By Debbie Gregory.
Post-Traumatic Stress Disorder can be experienced by anyone after witnessing or enduring a traumatic event. While PTSD has recently become intertwined with the post-war experience of many Iraq and Afghanistan veterans, anyone can suffer from it. In fact, nearly 8 percent of the U.S. population will experience some level of the disorder in their lifetime. Still, the general public continues to believe myths and misconceptions about the disorder as people both in and out of the military struggle to recover.
The most common misconceptions:
- PTSD is in your head, it’s something you make up. As previously stated, PTSD may occur after someone is involved or witnesses a traumatic experience. Symptoms may not surface for hours or years afterwards. Often, classic PTSD symptoms such as nightmares, hyper-vigilance, short-temper, social disconnect or the feeling of always being on-edge may be triggered by later events. The trigger could be the anniversary of the trauma, loud noises, or stressful situations. Those who suffer from PTSD view the world differently, because in order to process the pain, their brains function differently following the trauma.

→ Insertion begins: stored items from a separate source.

(** * WowSQL TypeScript SDK: the query builder and its request compiler

    A shallow embedding of the [Table] and [QueryBuilder] classes of the
    SDK's main module, with the part of JavaScript they rely on
    (truthiness, [ToString], [split], [trim], [join], object spread),
    followed by the client constructor and by the auth, storage and schema
    modules the main module re-exports.

    Modelling conventions.
    - A JavaScript string is a [string] whose characters are UTF-16 code
      units below 256.
    - A JavaScript number is an integer of [Z] (the doubles that are not
      integers, and the integers too large to print in plain decimal
      notation, are outside the model).
    - An optional property is an [option]; [None] is [undefined].
    - The axios instance is a function from the requests already sent and
      the request being sent to either a [WOWSQLError] (what the response
      interceptor throws) or the decoded response body, typed
      [QueryResponse] as [QueryBuilder.get] declares it. *)

From Stdlib Require Import List String Ascii ZArith Bool.
From Stdlib Require Import Numbers.DecimalString.
From Stdlib Require Import QArith.
Close Scope Q_scope.
Import ListNotations.
Local Open Scope list_scope.
Set Warnings "-register-all".

(** ** JavaScript values and primitives *)

Module Js.

(** The values a filter value ([any]) or a row ([T = any]) can hold. *)
Inductive value : Type :=
| Str (s : string)
| Num (n : Z)
| Bool (b : bool)
| Null
| Arr (l : list value)
| Obj (fields : list (string * value)).

(** [Array.isArray(v)] *)
Definition isArray (v : value) : bool :=
  match v with
  | Arr _ => true
  | _ => false
  end.

(** [ToBoolean(v)] *)
Definition truthy (v : value) : bool :=
  match v with
  | Str s => negb (String.eqb s "")
  | Num n => negb (Z.eqb n 0)
  | Bool b => b
  | Null => false
  | Arr _ => true
  | Obj _ => true
  end.

(** [String(n)] for an integer [n]. *)
Definition number_to_string (n : Z) : string :=
  NilZero.string_of_int (Z.to_int n).

(** [Array.prototype.join], on elements already converted to strings. *)
Definition join (sep : string) (l : list string) : string :=
  String.concat sep l.

(** [ToString(v)], as a template literal applies it.  An array prints as
    its elements joined by commas, a null element as the empty string. *)
Fixpoint to_string (v : value) : string :=
  match v with
  | Str s => s
  | Num n => number_to_string n
  | Bool true => "true"
  | Bool false => "false"
  | Null => "null"
  | Arr l =>
      join "," (map (fun x => match x with
                              | Null => ""%string
                              | _ => to_string x
                              end) l)
  | Obj _ => "[object Object]"
  end.

(** [s.split(sep)] for a one-character separator: never the empty list. *)
Fixpoint split (sep : ascii) (s : string) : list string :=
  match s with
  | EmptyString => [EmptyString]
  | String c rest =>
      if Ascii.eqb c sep then EmptyString :: split sep rest
      else match split sep rest with
           | [] => [String c EmptyString]
           | piece :: pieces => String c piece :: pieces
           end
  end.

(** White space and line terminators among the code units below 256:
    TAB, LF, VT, FF, CR, SP and NBSP. *)
Definition is_whitespace (c : ascii) : bool :=
  let n := nat_of_ascii c in
  ((9 <=? n) && (n <=? 13) || (n =? 32) || (n =? 160))%nat.

Fixpoint trimStart (s : string) : string :=
  match s with
  | EmptyString => EmptyString
  | String c rest => if is_whitespace c then trimStart rest else s
  end.

Fixpoint trimEnd (s : string) : string :=
  match s with
  | EmptyString => EmptyString
  | String c rest =>
      match trimEnd rest with
      | EmptyString => if is_whitespace c then EmptyString else String c EmptyString
      | kept => String c kept
      end
  end.

(** [s.trim()] *)
Definition trim (s : string) : string := trimEnd (trimStart s).

(** Truthiness of a string: only the empty string is falsy. *)
Definition truthy_string (s : string) : bool := negb (String.eqb s "").

(** [{ ...base, ...over }] at one property: [over] is [None] when the
    second object lacks the key, and [Some v] when it has it, with
    [v = None] for a key that is present and holds [undefined]. *)
Definition spread {A : Type} (base : option A) (over : option (option A)) : option A :=
  match over with
  | Some v => v
  | None => base
  end.

(** [x || d] for an optional value whose defined values are all truthy. *)
Definition or_default {A : Type} (x : option A) (d : A) : A :=
  match x with
  | Some v => v
  | None => d
  end.

(** [s.startsWith(p)] *)
Definition startsWith (p s : string) : bool := String.prefix p s.

(** [s.endsWith(suffix)]: some tail of [s] is [suffix]. *)
Fixpoint endsWith (suffix s : string) : bool :=
  String.eqb s suffix
  || match s with
     | EmptyString => false
     | String _ rest => endsWith suffix rest
     end.

(** [s.includes(needle)]: [needle] starts some tail of [s]. *)
Fixpoint includes (needle s : string) : bool :=
  String.prefix needle s
  || match s with
     | EmptyString => false
     | String _ rest => includes needle rest
     end.

(** [s.replace(/\/+$/, '')]: [s] without its trailing slashes. *)
Fixpoint stripTrailingSlashes (s : string) : string :=
  match s with
  | EmptyString => EmptyString
  | String c rest =>
      match stripTrailingSlashes rest with
      | EmptyString => if Ascii.eqb c "/" then EmptyString else String c EmptyString
      | kept => String c kept
      end
  end.

(** [s.replace(/\/$/, '')]: [s] without one trailing slash. *)
Fixpoint stripTrailingSlash (s : string) : string :=
  match s with
  | EmptyString => EmptyString
  | String c rest =>
      match rest with
      | EmptyString => if Ascii.eqb c "/" then EmptyString else s
      | String _ _ => String c (stripTrailingSlash rest)
      end
  end.

(** [s.slice(0, -n)] *)
Definition dropEnd (n : nat) (s : string) : string :=
  String.substring 0 (String.length s - n) s.

(** [a ?? b]: [None] stands for [null] and for [undefined]. *)
Definition nullish {A : Type} (a : option A) (b : A) : A :=
  match a with
  | Some v => v
  | None => b
  end.

(** [a || b] on values typed [string | null]: the empty string is falsy
    as [null] is. *)
Definition or_string (a b : option string) : option string :=
  match a with
  | Some s => if truthy_string s then a else b
  | None => b
  end.

(** [!s] for [s] typed [string | null]. *)
Definition falsy_string (a : option string) : bool :=
  match a with
  | Some s => negb (truthy_string s)
  | None => true
  end.

(** [obj?.key] on a value: only an object has the keys the SDK reads. *)
Fixpoint lookup (key : string) (fields : list (string * value)) : option value :=
  match fields with
  | [] => None
  | (k, v) :: rest => if String.eqb k key then Some v else lookup key rest
  end.

Definition get_prop (key : string) (v : option value) : option value :=
  match v with
  | Some (Obj fields) => lookup key fields
  | _ => None
  end.

(** The first value of [a || b] among optional values, if one is truthy;
    a [null] property reads as falsy like a missing one. *)
Definition truthy_value (v : option value) : option value :=
  match v with
  | Some x => if truthy x then Some x else None
  | None => None
  end.

End Js.

(** ** Types of the SDK *)

Inductive FilterOperator : Type :=
| op_eq | op_neq | op_gt | op_gte | op_lt | op_lte | op_like | op_is
| op_in | op_not_in | op_between | op_not_between | op_is_not.

(** The string literal each operator is in the source. *)
Definition operator_name (o : FilterOperator) : string :=
  match o with
  | op_eq => "eq" | op_neq => "neq" | op_gt => "gt" | op_gte => "gte"
  | op_lt => "lt" | op_lte => "lte" | op_like => "like" | op_is => "is"
  | op_in => "in" | op_not_in => "not_in" | op_between => "between"
  | op_not_between => "not_between" | op_is_not => "is_not"
  end.

(** [HavingFilter['operator']] *)
Inductive HavingOperator : Type :=
| hop_eq | hop_neq | hop_gt | hop_gte | hop_lt | hop_lte.

Inductive LogicalOp : Type := AND | OR.

Inductive Direction : Type := asc | desc.

(** A property typed [X | X[]]. *)
Inductive OneOrMany (A : Type) : Type :=
| One (a : A)
| Many (l : list A).
Arguments One {A} a.
Arguments Many {A} l.

(** [Array.isArray(x) ? x : [x]] *)
Definition as_array {A : Type} (x : OneOrMany A) : list A :=
  match x with
  | One a => [a]
  | Many l => l
  end.

(** [string | string[]] *)
Inductive Columns : Type :=
| ColumnsString (s : string)
| ColumnsArray (l : list string).

(** What [options.select] can hold: a string, or an array whose elements
    are strings or (from the rest-parameter form of [select]) arrays of
    strings. *)
Inductive SelectValue : Type :=
| SelectString (s : string)
| SelectArray (items : list Columns).

Module FilterExpression.
Record t : Type := mk {
  column : string;
  operator : FilterOperator;
  value : Js.value;
  logical_op : option LogicalOp
}.
End FilterExpression.

Module HavingFilter.
Record t : Type := mk {
  column : string;
  operator : HavingOperator;
  value : Js.value
}.
End HavingFilter.

Module OrderByItem.
Record t : Type := mk {
  column : string;
  direction : Direction
}.
End OrderByItem.

(** [string | OrderByItem[]] *)
Inductive OrderValue : Type :=
| OrderString (s : string)
| OrderItems (l : list OrderByItem.t).

Module QueryOptions.
Record t : Type := mk {
  select : option SelectValue;
  filter : option (OneOrMany FilterExpression.t);
  group_by : option Columns;
  having : option (OneOrMany HavingFilter.t);
  order : option OrderValue;
  orderDirection : option Direction;
  limit : option Z;
  offset : option Z
}.

(** [{}] *)
Definition empty : t := mk None None None None None None None None.
End QueryOptions.

(** The [additionalOptions] argument: a [QueryOptions] object seen as a
    set of keys.  A field is [None] when the object lacks the key. *)
Module Overrides.
Record t : Type := mk {
  select : option (option SelectValue);
  filter : option (option (OneOrMany FilterExpression.t));
  group_by : option (option Columns);
  having : option (option (OneOrMany HavingFilter.t));
  order : option (option OrderValue);
  orderDirection : option (option Direction);
  limit : option (option Z);
  offset : option (option Z)
}.

Definition empty : t := mk None None None None None None None None.
End Overrides.

Module QueryResponse.
Record t : Type := mk {
  data : list Js.value;
  count : Z;
  total : Z;
  limit : Z;
  offset : Z
}.
End QueryResponse.

Module WOWSQLError.
Record t : Type := mk {
  message : string;
  statusCode : option Z;
  response : option Js.value
}.
End WOWSQLError.

(** ** What goes on the wire *)

(** The JSON body of [POST /{table}/query] ([const body: any = {}]). *)
Module Body.
Record t : Type := mk {
  select : option (list Columns);
  filters : option (list FilterExpression.t);
  group_by : option (list string);
  having : option (list HavingFilter.t);
  order_by : option OrderValue;
  order_direction : option Direction;
  limit : option Z;
  offset : option Z
}.
End Body.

- Weak people suffer from PTSD. There is no one type of personality prone to suffering from PTSD. Many recent military leaders and Medal of Honor recipients have publicly documented their struggles with PTSD to encourage others to seek help.
- Only wounded soldiers suffer from PTSD. Anyone who has suffered a traumatic or highly stressful event can suffer from PTSD. In the aftermath of the Sept. 11, 2001 attacks, many of the civilian rescue crews who picked through the rubble to locate victim’s bodies suffered PTSD. They were never harmed, and may not have been present on the day of the attack, but the process of cleaning up was stressful and damaging enough to prompt the onset of PTSD.
- Why doesn’t everyone who has suffered a trauma experience PTSD? It takes more than a horrible event to cause an individual to suffer PTSD. Researchers have found that many things play a role in determining who will develop PTSD, including genetics, past history of other traumas and the degree or duration of their exposure to traumatic events. Not everyone will develop PTSD after a traumatic event. However, for those that do, the disorder is a very real and difficult struggle.
If you or someone you know is or might be suffering from PTSD, take action and ask for help. Every branch of the military has developed programs to help servicemembers work toward recovery.
Check for resources at the National Directory (NRD),the Defense Centers of Excellence (DCoE), the Department of Veterans Affairs (VA) as well as the Services’ wounded warrior programs: Navy Safe Harbor, Army Wounded Warrior (AW2), Air Force Wounded Warrior (AFW2), the Marine Corps Wounded Warrior Regiment (USMCWWR) and the USSOCOM Care Coalition.